RECORD SET Block Start

Definition _successful_transfer_errors (o : pydict) (allow_http_error : bool) : list string :=
  let exit_code := dict_get "curl_exit_code" o in
  let status := dict_get "http_status" o in
  match strict_int exit_code with
  | None => ["successful transfer requires an integer curl_exit_code"]
  | Some z =>
      match successful_outcome allow_http_error z with
      | None => ["successful transfer has a failed curl_exit_code"]
      | Some e => report (negb (eq_str (dict_get "transport_error" o) e))
                    "successful transfer transport_error contradicts curl_exit_code"
      end
  end
  ++ (if negb (status_between 100 999 status)
      then ["successful transfer requires a client-observed HTTP status"]
      else report (eq_int exit_code 22 && status_between 100 399 status)
             "HTTP error transfer requires an error HTTP status").

(** The status is not asked: 22 is not a failed exit code. *)
Definition _failed_transfer_errors (o : pydict) : list string :=
  let observed_error := dict_get "transport_error" o in
  match strict_int (dict_get "curl_exit_code" o) with
  | None => ["strict evidence requires a failed integer curl_exit_code"]
  | Some z =>
      if Z_in z [0; 22] then ["strict evidence requires a failed integer curl_exit_code"]
      else match _returncode_transport_error z None with
           | Some expected =>
               report (negb (eq_str observed_error expected))
                 "strict evidence transport_error contradicts curl_exit_code"
           | None =>
               report (negb (in_strs observed_error ["timeout"; "tls_failure"; "h2_failure"; "h3_failure";
                               "protocol_failure"; "client_or_network_failure"]))
                 "strict evidence requires a categorized transport failure"
           end
  end.

(** ** The follow-up *)

Definition _followup_reason_errors (o : pydict) : list string :=
  concat (map (fun field =>
    let v := dict_get field o in
    report (negb (is_none v) && negb (match v with PStr s => fullmatch_str SAFE_REASON s | _ => false end))
      ("independent follow-up has an unsafe " +:+ field)) ["reason"; "transport_error"]).
(* ===== verification/EvidenceCommand.v ===== *)
(** * The command text of the client, accepted by the checker *)

From S2P Require Export EvidenceUrl.
From Stdlib Require Import QArith.
#[global] Open Scope Z_scope.

(** ** Inert words *)

(** Words of letters, digits and a few marks: every option of the command, its
    numbers, and the usual program paths and methods. *)
Definition inert_char (c : ascii) : bool := is_alnum c || char_in "_./+-" c.
Definition inert (s : string) : bool := forallb inert_char (S2L s).

Definition first_char (s : string) : option ascii := List.hd_error (S2L s).

(** A program or a method: inert, not an option, not named like a connection id. *)
Definition plain_word (s : string) : bool :=
  inert s && match first_char s with Some c => negb (Ascii.eqb c "-") | None => false end
  && negb (RAW_CONNECTION_ID_ARGUMENT s).

Lemma absent (p : ascii -> bool) (c : ascii) (l : chars) : forallb p l = true -> p c = false -> ~ In c l.
Proof. rewrite forallb_forall. intros Hl Hc Hin. apply Hl in Hin. congruence. Qed.

Lemma no_occurrence p c s : forallb p (S2L s) = true -> p c = false -> contains (String c "") s = false.
Proof.
  intros Hs Hc. unfold contains, contains_sub. change (S2L (String c "")) with [c].
  destruct (find_sub [c] (S2L s)) as [n|] eqn:E; [|done]. apply find_sub_split in E.
  exfalso. apply (absent p c (S2L s) Hs Hc). rewrite E. apply in_or_app. right. by left.
Qed.

Lemma starts_with_spec p s : starts_with p s = true -> exists r, S2L s = S2L p ++ r.
Proof. unfold starts_with. by rewrite is_prefix_spec. Qed.

Lemma inert_option_of s : inert s = true -> option_of s = s /\ partition "=" s = (s, false, "").
Proof.
  intros Hs. assert (P : partition "=" s = (s, false, "")).
  { apply partition_absent. by apply (absent inert_char). }
  split; [|done]. unfold option_of. by rewrite P.
Qed.

(** What the checks ask of an argument that is none of their concern. *)
Definition quiet (a : string) : bool :=
  inert a && negb (RAW_CONNECTION_ID_ARGUMENT a) && negb (str_in a REDACTED_COMMAND_VALUE_OPTIONS)
  && negb (String.eqb a "--output") && negb (starts_with "-o" a)
  && negb (str_in a FORBIDDEN_CAPTURE_OPTIONS) && negb (str_in a PROTOCOL_SELECTOR_OPTIONS).

Lemma plain_quiet s : plain_word s = true -> quiet s = true.
Proof.
  unfold plain_word, quiet, first_char. rewrite !andb_true_iff, !negb_true_iff. intros [[Hi Hf] Hr].
  destruct s as [|c s]; [done|]. cbn [S2L list_ascii_of_string List.hd_error] in Hf. apply negb_true_iff in Hf.
  assert (N : forall l, Forall (fun o => exists r, o = String "-" r) l -> str_in (String c s) l = false).
  { intros l Hl. destruct (str_in (String c s) l) eqn:E; [|done]. apply str_in_In in E.
    rewrite List.Forall_forall in Hl. destruct (Hl _ E) as [r Er]. injection Er as -> _. by rewrite Ascii.eqb_refl in Hf. }
  repeat split; try done; try (apply N; repeat constructor; by eexists).
  - destruct (String.eqb_spec (String c s) "--output") as [E|]; [|done]. injection E as -> _.
    by rewrite Ascii.eqb_refl in Hf.
  - destruct (starts_with "-o" (String c s)) eqn:E; [|done]. apply starts_with_spec in E as [r E].
    rewrite S2L_cons in E. injection E as -> _. by rewrite Ascii.eqb_refl in Hf.
Qed.

(** ** Numbers *)

Lemma numeral_inert c : numeral c = true -> inert_char c = true.
Proof. destruct c as [[] [] [] [] [] [] [] []]; vm_compute; try discriminate; done. Qed.

Definition argument_re : re := RCat (ROpt (RLit "--")) CONNECTION_ID.
Definition dash_re : re := deriv "-" argument_re.
Definition dashes_re : re := deriv "-" dash_re.

Lemma numeral_steps c : numeral c = true ->
  (deriv (lower_char c) argument_re = RNone \/ deriv (lower_char c) argument_re = dash_re) /\
  (deriv (lower_char c) dash_re = RNone \/ deriv (lower_char c) dash_re = dashes_re) /\
  deriv (lower_char c) dashes_re = RNone.
Proof.
  destruct c as [[] [] [] [] [] [] [] []]; vm_compute numeral; try discriminate;
    intros _; vm_compute; repeat split; auto.
Qed.

Lemma numeral_no_id l rest : forallb numeral l = true -> match_then argument_re rest (map lower_char l) = false.
Proof.
  intros Hl. destruct l as [|c l]; [done|]. cbn [forallb] in Hl. apply andb_true_iff in Hl as [Hc Hl].
  change (match_then (deriv (lower_char c) argument_re) rest (map lower_char l) = false).
  destruct (numeral_steps c Hc) as [[->| ->] _]; [by destruct l|].
  destruct l as [|d l]; [done|]. cbn [forallb] in Hl. apply andb_true_iff in Hl as [Hd Hl].
  change (match_then (deriv (lower_char d) dash_re) rest (map lower_char l) = false).
  destruct (numeral_steps d Hd) as (_ & [->| ->] & _); [by destruct l|].
  destruct l as [|e l]; [done|]. cbn [forallb] in Hl. apply andb_true_iff in Hl as [He _].
  change (match_then (deriv (lower_char e) dashes_re) rest (map lower_char l) = false).
  destruct (numeral_steps e He) as (_ & _ & ->). by destruct l.
Qed.

Lemma format_quiet q : quiet (format_6g q) = true.
Proof.
  pose proof (format_numeral q) as H0. remember (format_6g q) as s eqn:E. clear E. unfold texts_over in H0.
  unfold quiet. rewrite !andb_true_iff, !negb_true_iff.
  assert (N : forall l, forallb (fun o => negb (forallb numeral (S2L o))) l = true -> str_in s l = false).
  { intros l Hl. destruct (str_in s l) eqn:E; [|done]. apply str_in_In in E.
    rewrite forallb_forall in Hl. apply Hl in E. by rewrite H0 in E. }
  repeat split; try (by apply N).
  - apply forallb_forall. rewrite forallb_forall in H0. intros c Hc. by apply numeral_inert, H0.
  - by apply numeral_no_id.
  - destruct (String.eqb_spec s "--output") as [->|]; done.
  - destruct (starts_with "-o" s) eqn:E; [|done]. apply starts_with_spec in E as [r E]. by rewrite E in H0.
Qed.

(** ** Checks of a list that begins with quiet arguments *)

Lemma quiet_spec a : quiet a = true ->
  inert a = true /\ RAW_CONNECTION_ID_ARGUMENT a = false /\ str_in a REDACTED_COMMAND_VALUE_OPTIONS = false /\
  String.eqb a "--output" = false /\ starts_with "-o" a = false /\
  str_in a FORBIDDEN_CAPTURE_OPTIONS = false /\ str_in a PROTOCOL_SELECTOR_OPTIONS = false.
Proof. unfold quiet. rewrite !andb_true_iff, !negb_true_iff. tauto. Qed.

Lemma inert_not_assignment a o : inert a = true -> starts_with (o +:+ "=") a = false.
Proof.
  intros Ha. destruct (starts_with _ a) eqn:E; [|done]. apply starts_with_spec in E as [r E].
  exfalso. apply (absent inert_char "="%char (S2L a) Ha eq_refl). rewrite E, S2L_app, <- app_assoc.
  apply in_or_app. right. by left.
Qed.

Lemma find_none {A} (p : A -> bool) l : (forall x, p x = false) -> List.find p l = None.
Proof. intros Hp. induction l as [|x l IH]; [done|]. cbn [List.find]. by rewrite Hp. Qed.

Lemma quiet_safety a rest : quiet a = true ->
  _command_argument_safety_errors (a :: rest) = _command_argument_safety_errors rest.
Proof.
  intros Ha. destruct (quiet_spec a Ha) as (Hi & Hr & Hn & _). cbn [_command_argument_safety_errors].
  unfold _redacted_option_error. rewrite Hr, Hn, find_none; [done|]. intros o. by rewrite inert_not_assignment.
Qed.

Lemma output_skip a rest : output_option_of a = NoOutput -> str_in (option_of a) FORBIDDEN_CAPTURE_OPTIONS = false ->
  _command_output_destinations (a :: rest) = _command_output_destinations rest.
Proof.
  intros Ho Hf. cbn [_command_output_destinations]. rewrite Ho, Hf. cbn [report app].
  by destruct (_command_output_destinations rest).
Qed.

Lemma quiet_output a rest : quiet a = true ->
  _command_output_destinations (a :: rest) = _command_output_destinations rest.
Proof.
  intros Ha. destruct (quiet_spec a Ha) as (Hi & _ & _ & Ho & Hs & Hf & _).
  destruct (inert_option_of a Hi) as [E1 E2]. apply output_skip; [|by rewrite E1].
  unfold output_option_of. rewrite E2, Ho.
  assert (N : String.eqb a "-o" = false).
  { destruct (String.eqb_spec a "-o") as [->|]; [by vm_compute in Hs|done]. }
  by rewrite N, Hs.
Qed.

Lemma quiet_app {B} (f : list string -> B) l rest :
  (forall a r, quiet a = true -> f (a :: r) = f r) -> forallb quiet l = true -> f (l ++ rest) = f rest.
Proof.
  intros Hf Hl. induction l as [|a l IH]; [done|]. cbn [forallb] in Hl. apply andb_true_iff in Hl as [Ha Hl].
  cbn [app]. by rewrite Hf, IH.
Qed.

Lemma quiet_url `{Ip6Literal} a : quiet a = true -> url_argument_errors a = [].
Proof.
  intros Ha. destruct (quiet_spec a Ha) as (Hi & _). unfold inert in Hi. unfold url_argument_errors, urlsplit.
  set (clean := List.filter _ _).
  assert (C : forallb inert_char clean = true).
  { eapply forallb_sub; [exact Hi|]. intros c Hc. apply filter_In in Hc as [Hc _]. by apply incl_drop_while in Hc. }
  clearbody clean.
  assert (S : split_scheme clean = ("", clean)).
  { unfold split_scheme. change (S2L ":") with [":"%char].
    unfold partition_sub. destruct (find_sub [":"%char] clean) as [n|] eqn:E; [|by destruct clean].
    exfalso. apply find_sub_split in E. apply (absent inert_char ":"%char clean C eq_refl). rewrite E.
    apply in_or_app. right. by left. }
  rewrite S. destruct (match clean with [] => _ | _ => _ end) as [loc rest] eqn:El.
  assert (L : incl loc clean).
  { destruct clean as [|x [|y r]]; try (injection El as <- <-; by intros z []).
    destruct ((ord x =? 47) && (ord y =? 47)); [|injection El as <- <-; by intros z []].
    apply take_until_chars in El as [_ El]. intros z Hz. right. right. by apply El. }
  assert (O : netloc_ok (L2S loc) = true).
  { assert (F : forallb inert_char (S2L (L2S loc)) = true) by (rewrite S2L_L2S; by eapply forallb_sub).
    unfold netloc_ok. by rewrite (no_occurrence inert_char "["%char _ F eq_refl), (no_occurrence inert_char "]"%char _ F eq_refl). }
  rewrite O. cbn [negb]. destruct (cut "#" _) as [r1 f]. destruct (cut "?" r1). done.
Qed.

(** ** The redacted arguments *)

Lemma masked_safety o n rest : In o REDACTED_OPTIONS ->
  _command_argument_safety_errors (masked o n ++ rest) = _command_argument_safety_errors rest.
Proof.
  intros Ho. unfold masked, option_pairs. induction n as [|n IH]; [done|].
  cbn [repeat flat_map app] in *. rewrite <- IH. by destruct Ho as [<-|[<-|[<-|[<-|[]]]]].
Qed.
Lemma required_known protocol c o : In protocol CANONICAL_PROTOCOLS ->
  In o (_COMMON_CURL_OPTIONS ++ snd (_PROTOCOL_REQUIREMENTS protocol) ++ _optional_curl_options c) ->
  In o ALL_OPTIONS.
Proof.
  intros Hp Hin. unfold ALL_OPTIONS. apply in_app_or in Hin as [Hin|Hin]; [apply in_or_app; by left|].
  apply in_or_app. right. apply in_app_or in Hin as [Hin|Hin]; apply str_in_In.
  - by destruct Hp as [<-|[<-|[<-|[<-|[]]]]]; destruct Hin as [<-|[]].
  - unfold _optional_curl_options in Hin. rewrite !in_app_iff in Hin.
    repeat match type of Hin with _ \/ _ => destruct Hin as [Hin|Hin] end;
      repeat match type of Hin with In _ (if ?b then _ else _) => destruct b
                                  | In _ (match ?l with [] => _ | _ => _ end) => destruct l end;
      first [by destruct Hin as [<-|[]]|by destruct Hin].
Qed.

(** The required options of a ready preflight. *)
Lemma ready_options protocol i c p : In protocol CANONICAL_PROTOCOLS -> ready protocol i c p ->
  Forall (fun o => In o ALL_OPTIONS) (required_options p).
Proof.
  intros Hp R. rewrite (rd_options _ _ _ _ R). apply List.Forall_forall. intros o Ho.
  rewrite sort_In, (dedup_In String.eqb) in Ho by apply String.eqb_eq. exact (required_known protocol c o Hp Ho).
Qed.

Lemma options_all (q : string -> bool) l : Forall (fun o => In o ALL_OPTIONS) l -> forallb q ALL_OPTIONS = true ->
  Forall (fun o => q o = true) l.
Proof. rewrite forallb_forall. intros Hl Hq. eapply Forall_impl; [exact Hl|]. intros o Ho. by apply Hq. Qed.

Lemma features_sorted i : describable i ->
  Forall (fun f => f <> "" /\ forallb feature_char (S2L f) = true) (sort_strs (features i)).
Proof.
  intros D. apply List.Forall_forall. intros f Hf. rewrite sort_In in Hf.
  pose proof (ds_features i D) as F. rewrite List.Forall_forall in F. by apply F.
Qed.

Lemma report_plain i p c protocol : In protocol CANONICAL_PROTOCOLS -> describable i -> ready protocol i c p ->
  Forall (fun kv => texts_over plain_char (pair_line kv)) (report_pairs i p protocol).
Proof.
  intros Hp D R. unfold report_pairs, pair_line.
  assert (K : forall k v, texts_over plain_char k -> texts_over plain_char v -> texts_over plain_char (k +:+ "=" +:+ v)).
  { intros k v Hk Hv. apply texts_app; [done|]. by apply texts_app. }
  repeat apply List.Forall_cons; try apply List.Forall_nil; cbn [fst snd]; apply K; try reflexivity.
  - apply D.
  - destruct (version i) as [[[a b] c']|]; [|done]. unfold version_digits.
    apply join_texts; [done|]. repeat (apply List.Forall_cons; [eapply texts_imp; [apply numeral_plain|apply dec_numeral]|]).
    apply List.Forall_nil.
  - by destruct Hp as [<-|[<-|[<-|[<-|[]]]]].
  - apply join_texts; [done|]. eapply Forall_impl; [by apply features_sorted|]. intros f [_ Hf].
    by eapply texts_imp; [apply feature_plain|].
  - rewrite (rd_features _ _ _ _ R). by destruct Hp as [<-|[<-|[<-|[<-|[]]]]].
  - by rewrite (rd_no_features _ _ _ _ R).
  - apply join_texts; [done|]. apply (options_all (fun o => forallb plain_char (S2L o))); [|reflexivity].
    by apply (ready_options protocol i c).
  - by rewrite (rd_no_options _ _ _ _ R).
  - by rewrite (rd_status _ _ _ _ R).
  - by rewrite (rd_reason _ _ _ _ R).
  - by destruct (rd_mode _ _ _ _ R) as [<-|[<-|[]]].
Qed.

Lemma lines_not_sensitive l : Forall (fun s => forallb no_newline (S2L s) = true) l ->
  Forall (fun s => forall rest, existsb (fun n => header_at n (map lower_char (S2L s) ++ rest)) SENSITIVE_HEADERS = false) l ->
  Forall (fun s => s <> "") l ->
  search_line (fun x => existsb (fun n => header_at n x) SENSITIVE_HEADERS) true (map lower_char (lines_text l)) = false.
Proof.
  intros Hl Hh Hne. induction l as [|s l IH]; [reflexivity|].
  inversion Hl as [|? ? Hl1 Hl2]; subst. inversion Hh as [|? ? Hh1 Hh2]; subst. inversion Hne as [|? ? Hn1 Hn2]; subst.
  change (lines_text (s :: l)) with ((S2L s ++ [chr 10]) ++ lines_text l). rewrite <- app_assoc, map_app.
  destruct s as [|x s]; [done|]. rewrite S2L_cons in *. cbn [map app]. rewrite search_start.
  apply orb_false_intro; [exact (Hh1 _)|].
  change (lower_char x :: map lower_char (S2L s) ++ ?r) with (map lower_char (x :: S2L s) ++ r).
  rewrite search_skip by (apply forallb_map_lower; [apply no_newline_lower|done]).
  cbn [search_line andb orb]. change (ord (lower_char (chr 10)) =? 10) with true. by apply IH.
Qed.
(** Failing an alias: either nothing changes and it does not pass, or its record
    fails. *)
Lemma fail_updated records positions alias_id target_id : indexed (map case_id_of records) positions ->
  let st := fail_deprecated_alias (records, positions) alias_id target_id in
  (st = (records, positions) /\ forall a, last_record alias_id records = Some a -> passed a = false) \/
  exists x, updated records alias_id x st /\ passed x = false.
Proof.
  intros H. cbv zeta. unfold fail_deprecated_alias. pose proof (alias_record_last _ _ alias_id H) as L.
  unfold deprecated_alias_record in L. cbn [fst snd] in L.
  destruct (positions !! alias_id) as [i|] eqn:Ei; [|left; split; [done|]; intros a Ha; congruence].
  destruct (records !! i) as [r|] eqn:Er; [|left; split; [done|]; intros a Ha; congruence].
  destruct (passed r) eqn:Ep; [|left; split; [done|]; intros a Ha; congruence].
  right. eexists. split; [apply update_record; [done|done|]|].
  - rewrite case_id_update by (intros v [[=]|[[=]|[[=]|[]]]]).
    pose proof (indexed_record _ _ alias_id H) as R. rewrite Ei in R. destruct R as (l & r' & m & -> & <- & Hr & _).
    rewrite list_lookup_middle in Er by done. congruence.
  - unfold passed, dict_get, dict_get_or, dict_update. cbn [fold_left]. by rewrite !dict_find_set.
Qed.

RECORD SET Block End

[GOAL OF THE EXERCISE] Where does "requires" appear in the listing? Show every line that has it.

[ANSWER SPACE]
  | None => ["successful transfer requires an integer curl_exit_code"]
      then ["successful transfer requires a client-observed HTTP status"]
             "HTTP error transfer requires an error HTTP status").
  | None => ["strict evidence requires a failed integer curl_exit_code"]
      if Z_in z [0; 22] then ["strict evidence requires a failed integer curl_exit_code"]
                 "strict evidence requires a categorized transport failure"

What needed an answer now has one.